(** ** Outputs, grants and receipts *)

Record ImageWorkerOutputManifest := mkOutput {
  om_index : Z;
  om_byte_count : Z;
  om_sha256 : string;
  om_recipe_sha256 : string;
  om_classification : option ImageClassificationResult;
}.
#[global] Instance ImageWorkerOutputManifest_eq_dec : EqDecision ImageWorkerOutputManifest.
Proof. solve_decision. Defined.

Record ImageTransferGrant := mkGrant {
  tg_binding : ImageJobBinding;
  tg_node : string;
  tg_index : Z;
  tg_expected_bytes : Z;
  tg_expected_sha256 : string;
  tg_token : string;
  tg_issued_at : Z;
  tg_expires_at : Z;
}.
(** [short_lived]: within five minutes, in microseconds *)
Definition short_lived (g : ImageTransferGrant) : bool :=
  (tg_issued_at g <? tg_expires_at g) && (tg_expires_at g <=? tg_issued_at g + 300_000_000).

Record NodeImageTransferRequest := mkTransfer {
  tr_binding : ImageJobBinding;
  tr_node : string;
  tr_grants : list ImageTransferGrant;
}.
Definition grants_match (r : NodeImageTransferRequest) : bool :=
  within 1 (len (tr_grants r)) 4
  && forallb (λ g, same (tg_binding g) (tr_binding r) && same (tg_node g) (tr_node r)) (tr_grants r)
  && distinct (tg_index <$> tr_grants r).

Record ImageTransferReceipt := mkReceipt {
  rp_binding : ImageJobBinding;
  rp_node : string;
  rp_index : Z;
  rp_output_id : string;
  rp_byte_count : Z;
  rp_sha256 : string;
  rp_recipe_sha256 : string;
  rp_classification : option ImageClassificationResult;
  rp_verified_at : Z;
}.
#[global] Instance ImageTransferReceipt_eq_dec : EqDecision ImageTransferReceipt.
Proof. solve_decision. Defined.

Record NodeImageCleanupRequest := mkCleanup {
  cr_binding : ImageJobBinding;
  cr_node : string;
  cr_receipts : list ImageTransferReceipt;
}.
Definition cleanup_receipts_match (r : NodeImageCleanupRequest) : bool :=
  within 1 (len (cr_receipts r)) 4
  && forallb (λ p, same (rp_binding p) (cr_binding r) && same (rp_node p) (cr_node r)) (cr_receipts r)
  && distinct (rp_index <$> cr_receipts r)
  && distinct (rp_output_id <$> cr_receipts r).

(** ** Status of a job on its node, and of its attempt in the worker *)

Inductive JobState :=
| Queued | Reserving | Running | Transferring | Cancelling | Cancelled | Failed | Succeeded.
#[global] Instance JobState_eq_dec : EqDecision JobState.
Proof. solve_decision. Defined.

Record NodeImageJob := mkJob {
  nj_binding : ImageJobBinding;
  nj_node : string;
  nj_instance_id : string;
  nj_state : JobState;
  nj_pid : option Z;
  nj_process_create_time : option Z;
  nj_progress_step : option Z;
  nj_progress_total : option Z;
  nj_cache_status : option string;
  nj_outputs : list ImageWorkerOutputManifest;
  nj_receipts : list ImageTransferReceipt;
  nj_scratch_cleaned : bool;
  nj_safe_error : option string;
  nj_updated_at : Z;
}.
#[global] Instance NodeImageJob_eq_dec : EqDecision NodeImageJob.
Proof. solve_decision. Defined.

Definition at_least (lo : Z) (o : option Z) : bool :=
  match o with Some x => lo <=? x | None => true end.
(** The field bounds of [NodeImageJob] and [receipts_match]. *)
Definition job_fields (j : NodeImageJob) : bool :=
  binding_fields (nj_binding j) && at_least 1 (nj_pid j)
  && at_least 1 (nj_process_create_time j) && at_least 0 (nj_progress_step j)
  && at_least 1 (nj_progress_total j) && (len (nj_outputs j) <=? 4) && (len (nj_receipts j) <=? 4).
Definition receipts_match (j : NodeImageJob) : bool :=
  forallb (λ p, same (rp_binding p) (nj_binding j) && same (rp_node p) (nj_node j)) (nj_receipts j)
  && negb (same (nj_state j) Succeeded
           && (negb (nj_scratch_cleaned j) || negb (nonempty (nj_receipts j))))
  && negb (nonempty (nj_outputs j)
           && negb (is_in (nj_state j) [Transferring; Cancelling; Cancelled; Failed; Succeeded]))
  && distinct (om_index <$> nj_outputs j).
Definition valid_job (j : NodeImageJob) : bool := job_fields j && receipts_match j.

Inductive WorkerState := WWaiting | WRunning | WGenerated | WCancelled | WFailed.
#[global] Instance WorkerState_eq_dec : EqDecision WorkerState.
Proof. solve_decision. Defined.

Record ImageWorkerStatus := mkWorkerStatus {
  ws_binding : ImageJobBinding;
  ws_state : WorkerState;
  ws_output_index : option Z;
  ws_step : option Z;
  ws_total_steps : option Z;
  ws_cache_status : option string;
  ws_safe_error : option string;
  ws_outputs : list ImageWorkerOutputManifest;
  ws_updated_at : Z;
}.
(** [outputs_match_state] *)
Definition valid_worker_status (w : ImageWorkerStatus) : bool :=
  binding_fields (ws_binding w)
  && match ws_output_index w with Some i => within 0 i 3 | None => true end
  && at_least 0 (ws_step w) && at_least 1 (ws_total_steps w) && (len (ws_outputs w) <=? 4)
  && (if same (ws_state w) WGenerated then nonempty (ws_outputs w) else negb (nonempty (ws_outputs w)))
  && distinct (om_index <$> ws_outputs w).
(* ===== verification/ImageJobFacts.v ===== *)
(** * Facts about the image journal

    Jobs only move forward: whatever commands the dispatcher runs, with whatever answers,
    failed writes and clock readings, a recorded job keeps its request, follows the state
    machine and keeps its evidence ([evolves]).  A page of the terminal sweep is the
    prefix of the sorted ids after the cursor. *)
From stdpp Require Import sorting.
From S2P Require Import Prelude Effects RecipePng ImageModels ImageJobs ImageDispatch.
Open Scope Z_scope.

(** ** Order of ids *)

Lemma ascii_compare_trans a b c :
  Ascii.compare a b ≠ Gt → Ascii.compare b c ≠ Gt → Ascii.compare a c ≠ Gt.
Proof. unfold Ascii.compare. rewrite !N.compare_le_iff. lia. Qed.

Lemma leb_true x y : String.leb x y = true ↔ String.compare x y ≠ Gt.
Proof. unfold String.leb. by destruct (String.compare x y). Qed.

Lemma compare_refl x : String.compare x x = Eq.
Proof.
  induction x as [|a x IH]; simpl; [done|].
  replace (Ascii.compare a a) with Eq; [done|]. unfold Ascii.compare. by rewrite N.compare_refl.
Qed.

Lemma compare_trans x y z :
  String.compare x y ≠ Gt → String.compare y z ≠ Gt → String.compare x z ≠ Gt.
Proof.
  revert y z. induction x as [|a x IH]; intros [|b y] [|c z]; simpl; try done.
  intros Hab Hbc. unfold Ascii.compare in *.
  destruct (N.compare_spec (Ascii.N_of_ascii a) (Ascii.N_of_ascii b)),
    (N.compare_spec (Ascii.N_of_ascii b) (Ascii.N_of_ascii c)),
    (N.compare_spec (Ascii.N_of_ascii a) (Ascii.N_of_ascii c)); try done; try lia.
  eapply IH; eauto.
Qed.

Definition id_le (x y : string) : Prop := String.leb x y = true.
#[global] Instance id_le_trans : Transitive id_le.
Proof. intros x y z. unfold id_le. rewrite !leb_true. apply compare_trans. Qed.
#[global] Instance id_le_total : Total id_le.
Proof. intros x y. apply String.leb_total. Qed.
#[global] Instance id_le_antisym : AntiSymm (=) id_le.
Proof. intros x y. apply String.leb_antisym. Qed.
#[global] Instance id_le_refl : Reflexive id_le.
Proof. intros x. unfold id_le. by rewrite leb_true, compare_refl. Qed.

(** ** Pages *)

Lemma insort_perm x l : insort x l ≡ₚ x :: l.
Proof.
  induction l as [|y l IH]; simpl; [done|]. destruct (String.leb y x); [|done].
  rewrite IH. apply Permutation_swap.
Qed.
Lemma sort_ids_perm l : sort_ids l ≡ₚ l.
Proof. induction l as [|x l IH]; simpl; [done|]. by rewrite insort_perm, IH. Qed.

Lemma insort_sorted x l : StronglySorted id_le l → StronglySorted id_le (insort x l).
Proof.
  induction 1 as [|y l Hl IH Hy]; simpl; [repeat constructor|].
  destruct (String.leb y x) eqn:E.
  - constructor; [done|]. rewrite insort_perm. by constructor.
  - assert (id_le x y) by (destruct (id_le_total x y); [done|unfold id_le in *; congruence]).
    constructor; [by constructor|]. constructor; [done|].
    eapply Forall_impl; [done|]. intros z Hz. by etrans.
Qed.
Lemma sort_ids_sorted l : StronglySorted id_le (sort_ids l).
Proof. induction l; simpl; [constructor|by apply insort_sorted]. Qed.

(** Two sorted lists with the same elements are equal. *)
Lemma sorted_unique l k : StronglySorted id_le l → StronglySorted id_le k → l ≡ₚ k → l = k.
Proof.
  intros Hl Hk Hp. eapply StronglySorted_unique; try done. apply _.
Qed.

Lemma sort_ids_proper l k : l ≡ₚ k → sort_ids l = sort_ids k.
Proof.
  intros Hp. apply sorted_unique; [apply sort_ids_sorted..|]. by rewrite !sort_ids_perm.
Qed.

(** Keeping a prefix while inserting is inserting and then taking the prefix. *)
Lemma take_insort n x l : take n (insort x (take n l)) = take n (insort x l).
Proof.
  revert n. induction l as [|y l IH]; intros [|n]; simpl; try done.
  destruct (String.leb y x); simpl; f_equal; [apply IH|].
  destruct n; simpl; [done|]. f_equal. rewrite take_take. f_equal. lia.
Qed.

Lemma length_insort x l : length (insort x l) = S (length l).
Proof. by rewrite insort_perm. Qed.

Lemma removelast_take {A} (l : list A) n : length l = S n → removelast l = take n l.
Proof.
  intros Hl. destruct l as [|x l] using rev_ind; [done|].
  rewrite length_app in Hl. simpl in Hl. rewrite removelast_last.
  rewrite take_app_le by lia. by rewrite take_ge by lia.
Qed.

Lemma page_step_take after_job limit n s id :
  Z.of_nat n = limit → eligible after_job id = true →
  page_step after_job limit (take n s) id = take n (insort id s).
Proof.
  intros <- He. unfold page_step. rewrite He. simpl. rewrite <- take_insort.
  assert (length (insort id (take n s)) ≤ S n)%nat as Hlen.
  { rewrite length_insort, length_take. lia. }
  unfold len. destruct (Z.gtb_spec (Z.of_nat (length (insort id (take n s)))) (Z.of_nat n)).
  all: clear He; revert Hlen H; generalize (insort id (take n s)) as l; intros l Hlen H.
  - apply removelast_take. lia.
  - by rewrite take_ge by lia.
Qed.

Lemma scan_page_sorted after_job limit listing :
  0 ≤ limit →
  scan_page after_job limit listing =
  take (Z.to_nat limit) (sort_ids (List.filter (eligible after_job) listing)).
Proof.
  intros Hl. unfold scan_page.
  assert (∀ seen, foldl (page_step after_job limit) (take (Z.to_nat limit) (sort_ids seen)) listing
    = take (Z.to_nat limit) (sort_ids (List.filter (eligible after_job) listing ++ seen))) as H.
  { induction listing as [|id listing IH]; intros seen; simpl; [done|].
    destruct (eligible after_job id) eqn:He.
    - rewrite page_step_take by (done || lia).
      change (insort id (sort_ids seen)) with (sort_ids (id :: seen)). rewrite IH. f_equal.
      apply sort_ids_proper. simpl. by rewrite Permutation_middle.
    - unfold page_step at 2. rewrite He. simpl. apply IH. }
  specialize (H []). rewrite app_nil_r in H. cbn [sort_ids foldr] in H. by rewrite take_nil in H.
Qed.

(** *** All pages together *)

(** The pages of consecutive sweeps, each after the last id of the one before. *)
Fixpoint sweep_pages (fuel : nat) (after_job : option string) (limit : Z) (listing : list string) :
    list (list string) :=
  match fuel with
  | O => []
  | S fuel =>
      let page := scan_page after_job limit listing in
      match last page with
      | None => []
      | Some cursor => page :: sweep_pages fuel (Some cursor) limit listing
      end
  end.

Lemma filter_none_bool {A} (f : A → bool) l : (∀ x, x ∈ l → f x = false) → List.filter f l = [].
Proof.
  induction l as [|x l IH]; intros H; simpl; [done|]. rewrite H by set_solver. apply IH. set_solver.
Qed.
Lemma filter_all_bool {A} (f : A → bool) l : (∀ x, x ∈ l → f x = true) → List.filter f l = l.
Proof.
  induction l as [|x l IH]; intros H; simpl; [done|]. rewrite H by set_solver. f_equal. apply IH. set_solver.
Qed.

(** Past an element of a strictly sorted list. *)
Lemma filter_after l k x :
  StronglySorted id_le (l ++ k) → NoDup (l ++ k) → last l = Some x →
  List.filter (λ id, negb (String.leb id x)) (l ++ k) = k.
Proof.
  intros Hs Hnd Hx. apply last_Some in Hx as [l' ->]. rewrite List.filter_app.
  rewrite filter_none_bool, filter_all_bool; [done| |].
  - intros y Hy. apply negb_true_iff, not_true_iff_false. intros Hle.
    assert (id_le x y) as Hxy by (eapply StronglySorted_app_1_elem_of; [done|set_solver|done]).
    assert (y = x) as -> by (by apply String.leb_antisym).
    apply NoDup_app in Hnd as (_ & Hd & _). apply (Hd x); set_solver.
  - intros y Hy. apply negb_false_iff. apply elem_of_app in Hy as [Hy| ->%list_elem_of_singleton].
    + apply StronglySorted_app_1_l in Hs. apply (StronglySorted_app_1_elem_of id_le l' [x]); [done..|set_solver].
    + apply id_le_refl.
Qed.
(* ===== verification/Sharding.v ===== *)
(** * Sharded instances

    coire_scheduler/sharded_instances.py, coire_api/shard_executor.py and
    coire_api/shard_reconciler.py: the admission of one instance on both Studios, the
    commands to its ranks, their executor, the loss of a rank, teardown and drain.  The
    workflow's [await]s on commands separate the transactions; [wait_shard] and
    [wait_eviction] are one look at the command they wait for.  What the nodes answer, the
    digest of the host file and the ids of new rows are arguments. *)
From S2P Require Import Prelude Effects Placement Instances ShardLink.
Open Scope Z_scope.

Definition studio_names : list string := ["coire-edge-a"; "coire-edge-b"].

(** ** Row updates *)

Definition set_group (state : ShardGroupState) (reason : option string) (stopped : option Z)
    (g : ShardGroup) : ShardGroup :=
  mkGroup (sg_id g) (sg_instance_id g) (sg_mode g) state (sg_command_id g) (sg_hostfile_sha256 g)
    reason stopped.
(** [group.state = ...] *)
Definition set_group_state (state : ShardGroupState) (g : ShardGroup) : ShardGroup :=
  set_group state (sg_state_reason g) (sg_stopped_at g) g.
Definition update_group (id : string) (f : ShardGroup → ShardGroup) : IO unit :=
  modify (with_groups (update_key sg_id id f)).
Definition set_rank_health (healthy : bool) (at_ : option Z) (m : InstanceMember) : InstanceMember :=
  mkMember (mb_instance_id m) (mb_node_id m) (mb_rank m) (mb_engine_id m) (mb_reservation_id m)
    (mb_host m) (mb_port m) healthy at_.
Definition update_members (instance : string) (f : InstanceMember → InstanceMember) : IO unit :=
  modify (with_members (update_key mb_instance_id instance f)).
Definition set_command (state : CommandState) (answer : option ShardGroupState) (why : option string)
    (c : ShardCommand) : ShardCommand :=
  mkShardCommand (sc_id c) (sc_group_id c) (sc_node_id c) (sc_operation c) (sc_payload c) state answer why (sc_created_at c).
Definition update_command (id : string) (f : ShardCommand → ShardCommand) : IO unit :=
  modify (with_shard_commands (update_key sc_id id f)).
Definition set_reach (reach : Reachability) (s : Studio) : Studio :=
  mkStudio (st_id s) (st_name s) (st_control_host s) (st_data_host s) reach (st_has_ledger s)
    (st_health s) (st_health_reason s) (st_node s).
Definition set_health (health : Reachability) (reason : option string) (s : Studio) : Studio :=
  mkStudio (st_id s) (st_name s) (st_control_host s) (st_data_host s) (st_reachability s)
    (st_has_ledger s) health reason (st_node s).
Definition update_studio (id : string) (f : Studio → Studio) : IO unit :=
  modify (with_studios (update_key st_id id f)).
(** The locked section refuses without touching a node, or admits. *)
Lemma admit_locked_run q mode i v w w1 out w' :
  cluster_ok w → cl_studios w1 = cl_studios w →
  st_name <$> shard_nodes (va_id v) w = studio_names →
  admit_locked resolves uuid5 is_uuid q mode i v (shard_nodes (va_id v) w) w1 = (Ok out, w') →
  match out with Some _ => admitted q w w' | None => cl_studios w' = cl_studios w end.
Proof.
  intros Hw E Hn H. unfold admit_locked in H. apply run_bind_Ok in H as (u & w2 & Ht & H).
  apply run_throw_if_Ok in Ht as [_ ->]. apply run_bind_Ok in H as (plans & w3 & Hp & H).
  assert (w3 = w1) as ->.
  { pose proof (plan_ranks_same (sq_now q) (rank_bytes v) (shard_nodes (va_id v) w) w1) as Hs. by rewrite Hp in Hs. }
  destruct plans as [plans|].
  - apply plan_ranks_run in Hp as (_ & Hf & Hall). apply run_bind_Ok in H as (ids & w4 & Ha & H).
    unfold mret, M_ret in H. simplify_eq. by eapply admit_ranks_admitted.
  - destruct out as [ids|]; [by apply refuse_none in H|].
    apply (steps_run same_studios) in H; [|cluster_calls]. unfold same_studios in H. congruence.
Qed.
End facts.
(** The part of [start] under the lock: whether an engine already serves, the status, and
    the thread that awaits readiness. *)
Definition start_locked (q : EngineStartRequest) (verified rendering : option string) (ev : Env)
    : M (bool * EngineStatus * option Thread) :=
  let d := ev_disk ev in
  let slug := rq_slug q in
  lift (ev_admission ev) ;;
  m ← get;
  throw_if (match find_engine (rq_engine_id q) m with
            | Some e => negb (same (e_slug e) (Some slug)) || negb (same (e_target e) (rq_target q))
            | None => false
            end) (BackendMismatch "engine identity binds another target") ;;
  match _serving slug (rq_target q) (if present (rq_target q) then Some (rq_engine_id q) else None) m with
  | Some e =>
      throw_if (negb (same (e_backend e) (rq_backend q))) (BackendMismatch "another backend") ;;
      mret (true, status e, None)
  | None =>
      model_path ← lift (path_for cf slug);
      throw_if (negb (dk_exists d slug) || absent (dk_manifest d slug)) (CopyMissing "no verified copy") ;;
      throw_if (present verified && negb (same (dk_manifest d slug) verified))
               (CopyMissing "changed during verification") ;;
      adapter ← lift (match rq_target q with
                      | Some t => adapter_path true d t slug
                      | None => Ok None
                      end);
      throw_if (present adapter && negb (same (rq_backend q) MLX_LM))
               (BackendMismatch "adapter serving requires the text backend") ;;
      let committed := committed_bytes m + ev_additional ev in
      throw_if (budget_bytes <? committed + rq_estimate_bytes q)
               (BudgetExceeded (mkRefused (rq_estimate_bytes q) committed budget_bytes)) ;;
      port ← some_or NoFreePort (_allocate_port (ev_free ev) m);
      argv ← lift (engine_argv q model_path port adapter);
      child ← spawn q argv ev;
      let e := new_engine q ev rendering port child.1 child.2 in
      m ← get;
      let e := sampled (processes m) e in
      modify (add_engine (rq_engine_id q) e) ;;
      _persist (ev_written ev) ;;
      mret (false, status e, Some (Await (rq_engine_id q)))
  end.

(** [start]: the disk may change between the preflight and the lock. *)
Definition start (q : EngineStartRequest) (before : Disk) (i : Inspection) (ev : Env)
    : M (bool * EngineStatus * option Thread) :=
  '(verified, rendering) ← lift (preflight q before i);
  start_locked q verified rendering ev.

(** ** Background threads *)

(** What one iteration of a probe hears: no listener, no adapter any more (only looked for
    when the target has one), no answer, or a response. *)
Inductive Reply := NoListener | NoAdapter | NoAnswer | Response (status_code : Z).

Record Input := mkInput {
  in_now : Z;
  in_written : bool;
  in_reply : Reply;
  in_stderr : string;   (** what [_read_stderr] returns *)
}.

Definition obj (r : nat) : M (option _Engine) := m ← get; mret (objects m !! r).
Definition _still_starting (e : _Engine) : bool := same (e_state e) EStarting.
Definition is_alive (m : Manager) (e : _Engine) : bool :=
  _alive (processes m) (e_pid e) (e_create_time e) None.
Definition unlink_stderr (e : _Engine) : M unit :=
  match e_stderr_path e with
  | Some f => modify (set_files (λ fs, fs ∖ {[f]}))
  | None => mret tt
  end.

Definition has_adapter (e : _Engine) : bool := present (e_target e ≫= tg_adapter_id).

(** [_mark_start_failure] *)
Definition _mark_start_failure (r : nat) (code : Z) (i : Input) : M unit :=
  e ← obj r;
  match e with
  | None => mret tt
  | Some e =>
      update r (with_stopped_at (Some (in_now i))
                ∘ with_exit (Some code) (if same (in_stderr i) ""%string then None else Some (in_stderr i))
                ∘ with_reason "exited during startup" ∘ with_state EFailed) ;;
      _persist (in_written i) ;;
      unlink_stderr e
  end.

(** [_probe_until_ready], from one lock or blocking call to the next. *)
Definition STOP_GRACE : Z := 10000000.
Definition KILL_GRACE : Z := 2000000.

> **WORK INSTRUCTIONS**
Using the entries above, return exactly the lines from the line with "(** [_mark_start_failure] *)" to the line with "Some (in_stderr i))", counting both of those lines.

> **EXERCISE RESULT**
(** [_mark_start_failure] *)
Definition _mark_start_failure (r : nat) (code : Z) (i : Input) : M unit :=
  e ← obj r;
  match e with
  | None => mret tt
  | Some e =>
      update r (with_stopped_at (Some (in_now i))
                ∘ with_exit (Some code) (if same (in_stderr i) ""%string then None else Some (in_stderr i))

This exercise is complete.